Definition default_exec_approval_requirement (policy : AskForApproval) p : ExecApprovalRequirement :=
  let needs_approval :=
    match policy with
    | Never => false
    | OnRequest | Granular _ => bool_decide (policy_kind p = Restricted)
    | UnlessTrusted => true
    end in
  let disallowed := match policy with Granular config => negb (sandbox_approval config) | _ => false end in
  if needs_approval && disallowed then ReqForbidden (lit "approval policy disallowed sandbox approval prompt")
  else if needs_approval then NeedsApproval None None
  else ReqSkip false None.

Definition unsandboxed_execution_allowed p : bool := negb (has_denied_read_restrictions p).

Definition sandbox_override_for_first_attempt (permissions : SandboxPermissions) (requirement : ExecApprovalRequirement) p :
    SandboxOverride :=
  if negb (unsandboxed_execution_allowed p) then NoOverride
  else if match requirement with ReqSkip true _ => true | _ => false end then BypassSandboxFirstAttempt
  else if requires_escalated_permissions permissions then BypassSandboxFirstAttempt
  else NoOverride.

Definition sandbox_permissions_preserving_denied_reads (permissions : SandboxPermissions) p : SandboxPermissions :=
  if requires_escalated_permissions permissions && negb (unsandboxed_execution_allowed p) then UseDefault else permissions.

Definition managed_network_for_sandbox_permissions {N} (network : option N) (permissions : SandboxPermissions) : option N :=
  if requires_escalated_permissions permissions then None else network.

Definition executor_windows_sandbox_level (level : WindowsSandboxLevel) (cwd : U) : WindowsSandboxLevel :=
  if bool_decide (level = LevelDisabled) && bool_decide (uri_convention cwd = Some Windows) then RestrictedToken else level.

(** ** The sandbox of the platform ([manager.rs]) *)

Inductive SandboxType := NoSandbox | MacosSeatbelt | LinuxSeccomp | WindowsRestrictedToken.
Inductive SandboxablePreference := Auto | Require | Forbid.
(** The targets [cfg!] tells apart. *)
Inductive TargetOs := Macos | Linux | WindowsOs | OtherOs.

Definition get_platform_sandbox (os : TargetOs) (windows_sandbox_enabled : bool) : option SandboxType :=
  match os with
  | Macos => Some MacosSeatbelt
  | Linux => Some LinuxSeccomp
  | WindowsOs => if windows_sandbox_enabled then Some WindowsRestrictedToken else None
  | OtherOs => None
  end.

Definition should_sandbox profile (pref : SandboxablePreference) (has_managed_network_requirements : bool) : bool :=
  match pref with
  | Forbid => false
  | Require => true
  | Auto =>
      let '(file_system_policy, network_policy) := to_runtime_permissions profile in
      should_require_platform_sandbox file_system_policy network_policy has_managed_network_requirements
  end.

Definition select_initial (os : TargetOs) profile (pref : SandboxablePreference) (level : WindowsSandboxLevel)
    (has_managed_network_requirements : bool) : SandboxType :=
  if should_sandbox profile pref has_managed_network_requirements
  then default NoSandbox (get_platform_sandbox os (negb (bool_decide (level = LevelDisabled))))
  else NoSandbox.

(** ** Patches ([safety.rs], [core/src/apply_patch.rs]) *)

Definition PATCH_REJECTED_OUTSIDE_PROJECT_REASON : str :=
  lit "writing outside of the project; rejected by user approval settings".
Definition PATCH_REJECTED_READ_ONLY_REASON : str :=
  lit "writing is blocked by read-only sandbox; rejected by user approval settings".

Inductive SafetyCheck := AutoApprove | AskUser | Reject (reason : str).
Inductive PatchSandboxRoute := ExecutorManaged | Platform (level : WindowsSandboxLevel).

(** The entries of the patch's map, in an order no result depends on. *)
Implicit Types (changes : list (U * ApplyPatchFileChange U)) (ctx : FileSystemSandboxPolicyContext U).

Definition is_write_patch_constrained_to_writable_paths changes p ctx : bool :=
  if has_full_disk_write_access_with_context p ctx then true
  else forallb (λ '(path, change),
         match change with
         | Change_Add _ | Change_Delete _ => can_write_path p path ctx
         | Change_Update _ move_path _ =>
             can_write_path p path ctx
             && match move_path with Some dest => can_write_path p dest ctx | None => true end
         end) changes.

Definition patch_rejection_reason profile p ctx : str :=
  let has_no_writable_roots := negb (has_configured_writable_roots p ctx) in
  match profile with
  | Managed _ _ =>
      if negb (has_full_disk_write_access_with_context p ctx) && has_no_writable_roots
      then PATCH_REJECTED_READ_ONLY_REASON else PATCH_REJECTED_OUTSIDE_PROJECT_REASON
  | Disabled | External _ => PATCH_REJECTED_OUTSIDE_PROJECT_REASON
  end.

Definition assess_patch_safety (os : TargetOs) changes (policy : AskForApproval) profile p ctx (route : PatchSandboxRoute) :
    SafetyCheck :=
  if match changes with [] => true | _ => false end then Reject (lit "empty patch")
  else
    match policy with
    | UnlessTrusted => AskUser
    | Never | OnRequest | Granular _ =>
        let rejects_sandbox_approval :=
          bool_decide (policy = Never) || match policy with Granular config => negb (sandbox_approval config) | _ => false end in
        let sandbox_available :=
          match route with
          | ExecutorManaged => true
          | Platform level => bool_decide (is_Some (get_platform_sandbox os (negb (bool_decide (level = LevelDisabled)))))
          end in
        if is_write_patch_constrained_to_writable_paths changes p ctx
           && (match profile with Disabled | External _ => true | Managed _ _ => false end || sandbox_available)
        then AutoApprove
        else if rejects_sandbox_approval then Reject (patch_rejection_reason profile p ctx)
        else AskUser
    end.

(** The action is kept beside the result. *)
Record ApplyPatchRuntimeInvocation := mkRuntimeInvocation {
  auto_approved : bool;
  invocation_requirement : ExecApprovalRequirement;
}.

Definition prepare_apply_patch (os : TargetOs) (policy : AskForApproval) profile p ctx (route : PatchSandboxRoute) changes :
    result str ApplyPatchRuntimeInvocation :=
  match assess_patch_safety os changes policy profile p ctx route with
  | AutoApprove => Ok (mkRuntimeInvocation true (ReqSkip false None))
  | AskUser => Ok (mkRuntimeInvocation false (NeedsApproval None None))
  | Reject reason => Err (lit "patch rejected: " ++ reason)
  end.
End requirements.

(** * What approvals mean *)

(** ** Answers kept for the session *)

Section history.
Context {K : Type}.
Variable to_json : K → option str.
Implicit Types (h : list (list K * bool * ReviewDecision)) (store : gmap str ReviewDecision) (keys : list K).

(** A request whose reviewer would say [d]; the world tells whether the reviewer was asked. *)
Definition request keys (d : ReviewDecision) store : ApprovalState bool * ReviewDecision :=
  with_cached_approval to_json keys (λ s, (mkApprovals true (tool_approvals s), d)) (mkApprovals false store).

(** The requests of a session: their keys, whether the reviewer was asked, and the answer. *)
Inductive history : list (list K * bool * ReviewDecision) → gmap str ReviewDecision → Prop :=
| history_start : history [] ∅
| history_request h store keys d asked store' d' : history h store →
    request keys d store = (mkApprovals asked store', d') → history (h ++ [(keys, asked, d')]) store'.

(** A key that was among those a reviewer approved for the session. *)
Definition covered h (k : str) : Prop :=
  ∃ keys key, (keys, true, ApprovedForSession) ∈ h ∧ key ∈ keys ∧ to_json key = Some k.

Lemma foldl_put keys store k d :
  foldl (λ store key, store_put to_json key ApprovedForSession store) store keys !! k = Some d ↔
  (d = ApprovedForSession ∧ ∃ key, key ∈ keys ∧ to_json key = Some k) ∨
  store !! k = Some d ∧ ¬ ∃ key, key ∈ keys ∧ to_json key = Some k.
Proof.
  revert store. induction keys as [|key keys IH]; intros store; simpl.
  - setoid_rewrite elem_of_nil. naive_solver.
  - rewrite IH. setoid_rewrite elem_of_cons. unfold store_put. destruct (to_json key) as [k'|] eqn:Hk; [|naive_solver].
    destruct (decide (k' = k)) as [->|Hne].
    + rewrite lookup_insert_eq. destruct (decide (Exists (λ key, to_json key = Some k) keys)) as [He|He].
      * apply Exists_exists in He. naive_solver.
      * rewrite Exists_exists in He. naive_solver.
    + rewrite lookup_insert_ne by done. naive_solver.
Qed.

Lemma history_store h store : history h store → ∀ k d, store !! k = Some d ↔ d = ApprovedForSession ∧ covered h k.
Proof.
  unfold covered. induction 1 as [|h store keys d asked store' d' _ IH Hreq]; intros k x.
  { rewrite lookup_empty. setoid_rewrite elem_of_nil. naive_solver. }
  setoid_rewrite elem_of_app. setoid_rewrite list_elem_of_singleton. unfold request, with_cached_approval in Hreq.
  destruct keys as [|key0 keys0] eqn:Hkeys.
  { injection Hreq as <- <- <-. rewrite IH. split; [naive_solver|].
    intros (-> & keys' & key & [?|[= -> _]] & Hin & ?); [naive_solver|by apply elem_of_nil in Hin]. }
  rewrite <- Hkeys in *. clear Hkeys. destruct (forallb _ keys).
  { injection Hreq as <- <- <-. rewrite IH. naive_solver. }
  case_bool_decide as Hd; injection Hreq as <- <- <-; simpl.
  - subst d. rewrite foldl_put, IH.
    destruct (decide (Exists (λ key, to_json key = Some k) keys)) as [He|He]; rewrite Exists_exists in He; naive_solver.
  - rewrite IH. naive_solver.
Qed.

(** C22.  In every session a request is answered without asking exactly when it has keys and every
    one of them was among the keys of an earlier request that was asked and that the
    reviewer approved for the session; any other request is asked and gets the reviewer's
    own answer. *)
Theorem cached_approval_exact h store keys d asked store' d' : history h store →
  request keys d store = (mkApprovals asked store', d') →
  (asked = false ↔ keys ≠ [] ∧ ∀ key, key ∈ keys → ∃ k, to_json key = Some k ∧ covered h k) ∧
  d' = if asked then d else ApprovedForSession.
Proof.
  intros Hh Hreq. pose proof (history_store _ _ Hh) as Hs. clear Hh. unfold request, with_cached_approval in Hreq.
  destruct keys as [|key0 keys0] eqn:Hkeys; [injection Hreq as <- <- <-; naive_solver|].
  rewrite <- Hkeys in *. assert (keys ≠ []) as Hne by (by rewrite Hkeys). clear Hkeys.
  assert (forallb (approved_for_session to_json store) keys = true ↔
    ∀ key, key ∈ keys → ∃ k, to_json key = Some k ∧ covered h k) as Hall.
  { rewrite forallb_forall. setoid_rewrite <- list_elem_of_In. unfold approved_for_session, store_get.
    assert (∀ key, bool_decide ((to_json key ≫= λ k, store !! k) = Some ApprovedForSession) = true ↔
      ∃ k, to_json key = Some k ∧ covered h k) as Hkey; [|naive_solver].
    intros key. rewrite bool_decide_eq_true, bind_Some. setoid_rewrite Hs. naive_solver. }
  simpl in Hreq. destruct (forallb _ keys); [injection Hreq as <- <- <-; naive_solver|].
  case_bool_decide; injection Hreq as <- <- <-; naive_solver.
Qed.
End history.

(** One command approved for the session, then one of its keys again. *)
Definition asked_once : list (list str * bool * ReviewDecision) := [([lit "ls"; lit "cat"], true, ApprovedForSession)].

Lemma cached_approval_exact_witness :
  ∃ store, (request Some [lit "cat"] (Denied []) store).2 = ApprovedForSession.
Proof.
  set (store := tool_approvals (request Some [lit "ls"; lit "cat"] ApprovedForSession ∅).1).
  assert (history Some asked_once store) as Hh.
  { refine (history_request Some [] ∅ [lit "ls"; lit "cat"] ApprovedForSession true store ApprovedForSession _ _); [constructor|reflexivity]. }
  exists store. destruct (request Some [lit "cat"] (Denied []) store) as [[asked store'] d'] eqn:Hr.
  destruct (cached_approval_exact Some asked_once store [lit "cat"] (Denied []) asked store' d' Hh Hr) as [Ha ->].
  assert (asked = false) as ->; [|reflexivity]. vm_compute in Hr. by injection Hr.
Defined.

(** ** Patches *)

Section patches.
Context {U : Type} {UO : UrlOps U} {UC : UrlCoding}.
Implicit Types (p : FileSystemSandboxPolicy U) (profile : PermissionProfile U) (ctx : FileSystemSandboxPolicyContext U)
  (changes : list (U * ApplyPatchFileChange U)).

(** The paths a patch writes. *)
Definition patch_writes changes (q : U) : Prop :=
  ∃ path change, (path, change) ∈ changes ∧
    (q = path ∨ ∃ unified_diff new_content, change = Change_Update unified_diff (Some q) new_content).

Lemma constrained_spec changes p ctx :
  is_write_patch_constrained_to_writable_paths changes p ctx = true ↔
  has_full_disk_write_access_with_context p ctx = true ∨ ∀ q, patch_writes changes q → can_write_path p q ctx = true.
Proof.
  unfold is_write_patch_constrained_to_writable_paths, patch_writes.
  destruct (has_full_disk_write_access_with_context p ctx); [naive_solver|].
  rewrite forallb_forall. setoid_rewrite <- list_elem_of_In. split.
  - intros H. right. intros q (path & change & Hin & Hq). specialize (H _ Hin). simpl in H.
    destruct Hq as [->|(ud & nc & ->)]; [|by apply andb_true_iff in H as [_ H]].
    destruct change; [done..|]. by apply andb_true_iff in H as [H _].
  - intros [?|H]; [done|]. intros [path change] Hin. destruct change as [| |ud mv nc]; [apply H; naive_solver..|].
    apply andb_true_iff. split; [apply H; naive_solver|]. destruct mv; [apply H; naive_solver|done].
Qed.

************

**PROBLEM DESCRIPTION:**
Reproduce each line of the records in which the word "clear" appears.

**ANSWER SECTION:**
  rewrite <- Hkeys in *. clear Hkeys. destruct (forallb _ keys).
  intros Hh Hreq. pose proof (history_store _ _ Hh) as Hs. clear Hh. unfold request, with_cached_approval in Hreq.
  rewrite <- Hkeys in *. assert (keys ≠ []) as Hne by (by rewrite Hkeys). clear Hkeys.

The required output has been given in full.